本作は、タイトルそのまま「三国志」のキャラクターや世界観を題材とした作品で、内容はリアルタイムシミュレーションRPGとなっている。
プレイヤーはオリジナル武将として三国志の世界に降り立ち、各武将たちの率いる槍兵や騎兵、戦車に弓兵、そして軍師といった様々な兵種を巧みに使い分け、会戦や攻城戦といったステージを攻略していく。
武将の育成方法が多様なだけでなく、自分の城や城下町を発展させていけるといった箱庭ゲームのような大ボリュームの内政モードまである作品。かなりのやり応えが感じられる。
ストーリー
ストーリーは、三国志作品によくある、黄巾の乱からスタートし、時代や国境を越えたオリジナル要素を入れつつ広がっていくといったもの。
女性キャラクターも多く、テキストは軽めのタッチというか砕けた口調のものがほとんどであるが、設定や展開、キャラクターデザインは硬派といえるものになっており、コアな三国志ファンや歴史好きのユーザーでも満足いくゲーム体験となるはず。
ゲームシステム
基本的には天下統一を目指して1つ1つステージを攻略していくのがゲーム内容となるが、マップが広大なだけなくコンテンツも豊富でやり応えは充分以上にある。
対人戦コンテンツもあり、とりわけ「軍団バトル」では、なんと最大1000人ものプレイヤーが参加して、都市の所有権をめぐるリアルタイムバトルを楽しめるようになっている。これは圧巻といっていいものだ。
バトルはリアルタイム制のセミオート形式。
プレイヤーがタップしたところに向かって進軍し、攻撃をしてくれるのだが、初めこそ力推しで難なく勝てるが、次第に敵が 強くなってくると、包囲や散開の指示や、待ち伏せや奇襲といった戦術が必要になってくる。
もちろん敵も伏兵などの計略を使ってくるので、こちらはさらにそれを考慮した動きをとっていかなければならない。
なかなかに歯応えのあるバトルを楽しむことができるだろう。
ストーリーを進行させていく武将同士の会話パートは、ちょっと軽いノリの台詞が多いが、それぞれたいへん個性があり、進めるほどにキャラクターたちに愛着が湧いてくることだろう。
バトルを重ねつつ、内政モードによる領地の運営も忘れずに行っていこう。
空き地に施設を建設したり、施設をアップグレードしていくことができるが、完成までに時間が必要になるので、効率よく発展させていけるように計算して動いていくことが重要となるだろう。
グラフィックや音楽
グラフィックやサウンドなど全体的にクオリティは高いといえるが、いささか演出が地味で、バトルは迫力に欠けるものがある。
そういったことにより爽快感が薄いと感じる人がいるかもしれないが、実はやり込んでいくほどに戦術性も戦略性も高くなっていき、かなり歯応えのあるバトルとなり、強い達成感を得ることはできる。
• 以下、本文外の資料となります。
(** One call of a producer API ([operator<<], [write], [when_done], ...):
    the work item it constructs in place, [sizeof] of its type, and the
    sizes its constructor passes to [alloc.allocate] for copied payload. *)
Record submission := mk_submission {
  item : worklet;
  sizeof_item : Z;
  payload : list Z
}.

Fixpoint allocate_all (sizes : list Z) (a : impl iostreams)
    : option (impl iostreams) :=
  match sizes with
  | [] => Some a
  | size :: sizes => '(_, a) ← allocate size a; allocate_all sizes a
  end.

(** [new (location) W(value, *transaction.buffer())]. *)
Definition construct (location : Z) (w : submission) (a : impl iostreams)
    : option (impl iostreams) :=
  a ← allocate_all (payload w) a;
  Some (set_objects (<[location := item w]> (objects a)) a).

(** [add] followed by the placement [new], on one arena. *)
Definition place (w : submission) (a : impl iostreams)
    : option (impl iostreams) :=
  '(location, a) ← add (sizeof_item w) a;
  construct location w a.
噛むほどに味が出てくるゲームといえるだろう。
そんなゲームシステム以上に、キャラクターデザインがまた硬派で、三国志ファンであるほどに満足のいくものとなっている。
実はまだ50名程度とキャラクター数が少ないが、今後追加されていくはずなので、それを楽しみに待ちたい。
総合評価
細部に至るまで実によく作り込まれた良作であるが、とにかくたっぷり遊べるボリューム満点ぶりな内容が最も特筆できるところといえるか。
それだけに、ちょっとした時間の隙間に遊べるような気軽さがないように思えるかもしれないが、1つ1つコンテンツはテンポのいい作りとなっているので、絞ってプレイしていけば何の問題なく消化できるはず。
もう三国作品は飽きた、というユーザーにはさすがにオススメできないが、堅実な設計かつ、戦術性も戦略性も豊かなゲーム性なので、実はかなり本格的というか、硬派な作品ということもあり、実は最も三国志ファンが求めていたような形といえないこともないだろう。
スタミナ制などもなく、好きなだけ遊べるというのがまたありがたい。そうして黙々と、コツコツと、とことんやり込んでいけるゲームということで、本格作品を好むヘビーユーザーを中心にオススメできる作品ともいえる。